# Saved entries
———

(** Where the name branch is reached.  A token whose span is a dictionary
    entry that does not begin with an opening brace, ornate bracket or
    square bracket and does not both begin and end with a star, or with an
    underscore, keeps the span as its text; it is a NAME when the policy
    flag is off, and with the flag on it is a NAME exactly when the line
    before the span's offset is white space only and STANDARD otherwise.
    The three lines of the example classify the name as stated. *)
Theorem bare_name_classification :
  (forall (line : jstr) (names : list jstr) (lineIndex : nat) (atStartOnly : bool)
          (now : nat -> Z) (v : Visit),
      In v (visits line names lineIndex atStartOnly now) ->
      In (v_part v) names ->
      JS.startsWith (v_part v) [c_lbrace] = false ->
      JS.startsWith (v_part v) [c_lornate] = false ->
      JS.startsWith (v_part v) [c_lbracket] = false ->
      JS.startsWith (v_part v) [c_star] && JS.endsWith (v_part v) [c_star] = false ->
      JS.startsWith (v_part v) [c_underscore] && JS.endsWith (v_part v) [c_underscore]
      = false ->
      text (v_token v) = v_part v
      /\ type (v_token v)
         = (if atStartOnly
            then if forallb JS.isWhiteSpace (firstn (v_cursor v) line)
                 then NAME else STANDARD
            else NAME)
      /\ exists suf, line = firstn (v_cursor v) line ++ v_part v ++ suf)
  /\ (forall (lineIndex : nat) (now : nat -> Z),
         map shape (tokenizeLine (U "مرحبا مصطفى") [U "مصطفى"] lineIndex true now)
         = [(STANDARD, U "مرحبا "); (STANDARD, U "مصطفى")]
         /\ map shape (tokenizeLine (U "مرحبا مصطفى") [U "مصطفى"] lineIndex false now)
            = [(STANDARD, U "مرحبا "); (NAME, U "مصطفى")]
         /\ map shape (tokenizeLine (U "مصطفى قال") [U "مصطفى"] lineIndex true now)
            = [(NAME, U "مصطفى"); (STANDARD, U " قال")]).
Proof.
  split.
  - intros line names lineIndex atStartOnly now v Hin Hname H1 H2 H3 H4 H5.
    destruct (visit_inv _ _ _ _ _ _ Hin) as (Hs & _ & suf & Hsuf & _).
    rewrite (classify_name line names atStartOnly (v_part v) (v_cursor v) Hname H1 H2 H3 H4 H5) in Hs.
    unfold shape in Hs. injection Hs as Hty Htx.
    split; [assumption|]. split; [assumption|]. now exists suf.
  - intros lineIndex now. repeat split; vm_compute; reflexivity.
Qed.

Lemma bare_name_classification_witness :
  let line := U "قال مصطفى" in
  let v := {| v_index := 4; v_cursor := 4; v_part := U "مصطفى";
              v_token := Build_TextToken (Build_TokenId 0 4 0%Z) (U "مصطفى") STANDARD |} in
  text (v_token v) = v_part v /\ type (v_token v) = STANDARD
  /\ exists suf, line = firstn (v_cursor v) line ++ v_part v ++ suf.
Proof.
  intros line v.
  apply (proj1 bare_name_classification line [U "رشيد"; U "مصطفى"] 0 true noClock v).
  - vm_compute. right. left. reflexivity.
  - vm_compute. right. left. reflexivity.
  - vm_compute. reflexivity.
  - vm_compute. reflexivity.
  - vm_compute. reflexivity.
  - vm_compute. reflexivity.
  - vm_compute. reflexivity.
Defined.

(** The rule does not hold for every bare dictionary match: a dictionary
    entry that opens like a citation, found where none of the three
    patterns matches, is typed QURAN. *)
Lemma bare_name_counterexample :
  ~ (forall (line : jstr) (names : list jstr) (lineIndex : nat) (atStartOnly : bool)
            (now : nat -> Z) (v : Visit),
        In v (visits line names lineIndex atStartOnly now) ->
        In (v_part v) names ->
        matchAt quranPattern (skipn (v_cursor v) line) = None ->
        matchAt boldPattern (skipn (v_cursor v) line) = None ->
        matchAt italicPattern (skipn (v_cursor v) line) = None ->
        type (v_token v)
        = (if atStartOnly
           then if forallb JS.isWhiteSpace (firstn (v_cursor v) line)
                then NAME else STANDARD
           else NAME)).
Proof.
  intros H.
  specialize (H (U "{a") [U "{a"] 0 false noClock
                {| v_index := 4; v_cursor := 0; v_part := U "{a";
                   v_token := Build_TextToken (Build_TokenId 0 4 0%Z) (U "{a") QURAN |}).
  vm_compute in H.
  specialize (H (or_introl eq_refl) (or_introl eq_refl) eq_refl eq_refl eq_refl).
  discriminate H.
Qed.

(** C3, at the failing input.  The dictionary entry that is an opening
    brace and a letter, alone on its line: none of the citation, bold and
    italic patterns matches, the names group captures the entry, and the
    callback, which tests the first code unit of the part before it looks
    the part up in the dictionary, types the token QURAN under either
    policy, where the rule for a bare dictionary match gives NAME.  In the
    same way the dictionary entry that is a lone star is captured by the
    names group and typed ITALIC, with an empty text. *)
Theorem bare_name_typed_by_shape
  (lineIndex : nat) (atStartOnly : bool) (now : nat -> Z) :
  matchAt quranPattern (U "{a") = None
  /\ matchAt boldPattern (U "{a") = None
  /\ matchAt italicPattern (U "{a") = None
  /\ exec (masterRegex (sortedNames [U "{a"])) (U "{a")
     = Some (2, [None; None; None; Some (U "{a")])
  /\ forallb JS.isWhiteSpace (firstn 0 (U "{a")) = true
  /\ map shape (tokenizeLine (U "{a") [U "{a"] lineIndex atStartOnly now)
     = [(QURAN, U "{a")]
  /\ exec (masterRegex (sortedNames [U "*"])) (U "*")
     = Some (1, [None; None; None; Some (U "*")])
  /\ map shape (tokenizeLine (U "*") [U "*"] lineIndex atStartOnly now)
     = [(ITALIC, [])].
Proof.
  repeat split; destruct atStartOnly; vm_compute; reflexivity.
Qed.

(** ** C4: the longest dictionary entry wins *)

Lemma rmatch_lit (A : Type) (n : jstr) :
  forall (s : jstr) (cont : jstr -> option A),
    rmatch (lit n) s cont
    = if JS.startsWith s n then cont (skipn (length n) s) else None.
Proof.
  induction n as [|c n IH]; intros s cont.
  - destruct s; reflexivity.
  - destruct s as [|x s]; simpl; [reflexivity|].
    destruct (JS.char_eqb x c); simpl; [apply IH | reflexivity].
Qed.

Lemma matchAt_lit (n s : jstr) :
  matchAt (lit n) s = if JS.startsWith s n then Some (length n) else None.
Proof.
  unfold matchAt. rewrite rmatch_lit.
  destruct (JS.startsWith s n) eqn:E; [|reflexivity].
  apply startsWith_iff in E. destruct E as (rest & ->).
  rewrite length_skipn, length_app. f_equal. lia.
Qed.

Lemma matchAt_Alt (r1 r2 : regex) (s : jstr) :
  matchAt (Alt r1 r2) s
  = match matchAt r1 s with
    | Some n => Some n
    | None => matchAt r2 s
    end.
Proof. reflexivity. Qed.

(** The alternation of the escaped names matches the first name of the
    list that the text starts with. *)
Lemma matchAt_names (n : jstr) (ns : list jstr) (s : jstr) :
  matchAt (alts (escapeRegExp n) (map escapeRegExp ns)) s
  = option_map (@length char) (find (JS.startsWith s) (n :: ns)).
Proof.
  revert n. induction ns as [|n' ns IH]; intros n; simpl.
  - unfold escapeRegExp. rewrite matchAt_lit.
    destruct (JS.startsWith s n); reflexivity.
  - rewrite matchAt_Alt. unfold escapeRegExp at 1. rewrite matchAt_lit.
    destruct (JS.startsWith s n); [reflexivity|].
    rewrite IH. reflexivity.
Qed.

Lemma sort_insert_sorted (x : jstr) (l : list jstr) :
  StronglySorted byLength l ->
  StronglySorted byLength
    (JS.sort_insert (fun a b => (Z.of_nat (length b) - Z.of_nat (length a))%Z) x l).
Proof.
  induction 1 as [|y l Hs IH Hall]; simpl.
  - constructor; constructor.
  - destruct (Z.of_nat (length y) - Z.of_nat (length x) <=? 0)%Z eqn:E.
    + apply Z.leb_le in E.
      constructor; [constructor; assumption|].
      constructor; [unfold byLength; lia|].
      rewrite Forall_forall in *. intros z Hz. specialize (Hall z Hz).
      unfold byLength in *. lia.
    + apply Z.leb_gt in E.
      constructor; [assumption|].
      rewrite Forall_forall in *. intros z Hz.
      apply sort_insert_In in Hz. destruct Hz as [->|Hz].
      * unfold byLength. lia.
      * now apply Hall.
Qed.

Lemma sortNames_sorted (names : list jstr) :
  StronglySorted byLength (sortNames names).
Proof.
  unfold sortNames, JS.sort. induction names as [|n names IH]; simpl.
  - constructor.
  - now apply sort_insert_sorted.
Qed.

Lemma find_longest (f : jstr -> bool) (l : list jstr) (m : jstr) :
  StronglySorted byLength l ->
  find f l = Some m ->
  In m l /\ f m = true /\ forall y, In y l -> f y = true -> length y <= length m.
Proof.
  induction 1 as [|x l Hs IH Hall]; simpl; [discriminate|].
  destruct (f x) eqn:E.
  - intros H. inversion H; subst m. split; [now left|]. split; [assumption|].
    intros y [->|Hy] _; [lia|].
    rewrite Forall_forall in Hall. exact (Hall y Hy).
  - intros H. destruct (IH H) as (Hin & Hf & Hmax).
    split; [now right|]. split; [assumption|].
    intros y [->|Hy] Fy; [congruence | now apply Hmax].
Qed.

Lemma find_some_of (f : jstr -> bool) (l : list jstr) (x : jstr) :
  In x l -> f x = true -> exists m, find f l = Some m.
Proof.
  induction l as [|y l IH]; simpl; [contradiction|].
  intros [->|Hin] Fx.
  - rewrite Fx. eauto.
  - destruct (f y); eauto.
Qed.

Lemma namesRegexPart_some (sorted : list jstr) (x : jstr) :
  In x sorted -> x <> [] ->
  exists n ns, sorted = n :: ns
               /\ namesRegexPart sorted = Some (alts (escapeRegExp n) (map escapeRegExp ns)).
Proof.
  intros Hin Hne. destruct sorted as [|n ns]; [contradiction|].
  exists n, ns. split; [reflexivity|].
  destruct n as [|c n]; [|reflexivity].
  destruct ns as [|n' ns]; [|reflexivity].
  destruct Hin as [<-|[]]. congruence.
Qed.

(** C4, as the code has it.  Where the scan stands at a position at which
    none of the citation, bold and italic patterns matches and some
    non-empty dictionary entry occurs, the match is the capture of the
    names group, it is a dictionary entry occurring at that position, and
    no dictionary entry occurring there is longer: a shorter entry never
    wins over a longer one that starts at the same place.  With the
    dictionary and the line of the example the name span is the longer
    entry. *)
Theorem longest_name_first :
  (forall (names : list jstr) (s x : jstr),
      matchAt quranPattern s = None ->
      matchAt boldPattern s = None ->
      matchAt italicPattern s = None ->
      In x names -> x <> [] -> JS.startsWith s x = true ->
      exists m,
        exec (masterRegex (sortedNames names)) s
        = Some (length m, [None; None; None; Some m])
        /\ In m names /\ JS.startsWith s m = true
        /\ forall y, In y names -> JS.startsWith s y = true -> length y <= length m)
  /\ (forall (lineIndex : nat) (atStartOnly : bool) (now : nat -> Z),
         map v_part (visits (U "قال د. رشيد اليوم") [U "رشيد"; U "د. رشيد"]
                            lineIndex atStartOnly now)
         = [U "قال "; U "د. رشيد"; U " اليوم"]
         /\ map shape (tokenizeLine (U "قال د. رشيد اليوم") [U "رشيد"; U "د. رشيد"]
                                    lineIndex false now)
            = [(STANDARD, U "قال "); (NAME, U "د. رشيد"); (STANDARD, U " اليوم")]).
Proof.
  split.
  - intros names s x HQ HB HI Hin Hne Hx.
    unfold sortedNames.
    assert (Hin' : In x (sortNames names)) by now apply sortNames_In.
    destruct (namesRegexPart_some _ _ Hin' Hne) as (n & ns & Es & Er).
    destruct (find_some_of (JS.startsWith s) _ _ Hin' Hx) as (m & Hm).
    destruct (find_longest _ _ _ (sortNames_sorted names) Hm) as (Hmin & Hms & Hmax).
    exists m. split.
    + unfold masterRegex. rewrite Er. simpl. rewrite HQ, HB, HI.
      rewrite matchAt_names, <- Es, Hm. simpl.
      apply startsWith_iff in Hms. destruct Hms as (rest & ->).
      rewrite firstn_app, firstn_all, Nat.sub_diag. simpl. now rewrite app_nil_r.
    + split; [now apply sortNames_In|]. split; [assumption|].
      intros y Hy Fy. apply Hmax; [now apply sortNames_In | assumption].
  - intros lineIndex atStartOnly now. split.
    + destruct atStartOnly; vm_compute; reflexivity.
    + vm_compute. reflexivity.
Qed.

———

From the entries above, return exactly the line containing "Lemma matchAt_names (n", the line containing "Lemma find_some_of (f", and all lines between, and nothing else.

# Your response
Lemma matchAt_names (n : jstr) (ns : list jstr) (s : jstr) :
  matchAt (alts (escapeRegExp n) (map escapeRegExp ns)) s
  = option_map (@length char) (find (JS.startsWith s) (n :: ns)).
Proof.
  revert n. induction ns as [|n' ns IH]; intros n; simpl.
  - unfold escapeRegExp. rewrite matchAt_lit.
    destruct (JS.startsWith s n); reflexivity.
  - rewrite matchAt_Alt. unfold escapeRegExp at 1. rewrite matchAt_lit.
    destruct (JS.startsWith s n); [reflexivity|].
    rewrite IH. reflexivity.
Qed.

Lemma sort_insert_sorted (x : jstr) (l : list jstr) :
  StronglySorted byLength l ->
  StronglySorted byLength
    (JS.sort_insert (fun a b => (Z.of_nat (length b) - Z.of_nat (length a))%Z) x l).
Proof.
  induction 1 as [|y l Hs IH Hall]; simpl.
  - constructor; constructor.
  - destruct (Z.of_nat (length y) - Z.of_nat (length x) <=? 0)%Z eqn:E.
    + apply Z.leb_le in E.
      constructor; [constructor; assumption|].
      constructor; [unfold byLength; lia|].
      rewrite Forall_forall in *. intros z Hz. specialize (Hall z Hz).
      unfold byLength in *. lia.
    + apply Z.leb_gt in E.
      constructor; [assumption|].
      rewrite Forall_forall in *. intros z Hz.
      apply sort_insert_In in Hz. destruct Hz as [->|Hz].
      * unfold byLength. lia.
      * now apply Hall.
Qed.

Lemma sortNames_sorted (names : list jstr) :
  StronglySorted byLength (sortNames names).
Proof.
  unfold sortNames, JS.sort. induction names as [|n names IH]; simpl.
  - constructor.
  - now apply sort_insert_sorted.
Qed.

Lemma find_longest (f : jstr -> bool) (l : list jstr) (m : jstr) :
  StronglySorted byLength l ->
  find f l = Some m ->
  In m l /\ f m = true /\ forall y, In y l -> f y = true -> length y <= length m.
Proof.
  induction 1 as [|x l Hs IH Hall]; simpl; [discriminate|].
  destruct (f x) eqn:E.
  - intros H. inversion H; subst m. split; [now left|]. split; [assumption|].
    intros y [->|Hy] _; [lia|].
    rewrite Forall_forall in Hall. exact (Hall y Hy).
  - intros H. destruct (IH H) as (Hin & Hf & Hmax).
    split; [now right|]. split; [assumption|].
    intros y [->|Hy] Fy; [congruence | now apply Hmax].
Qed.

Lemma find_some_of (f : jstr -> bool) (l : list jstr) (x : jstr) :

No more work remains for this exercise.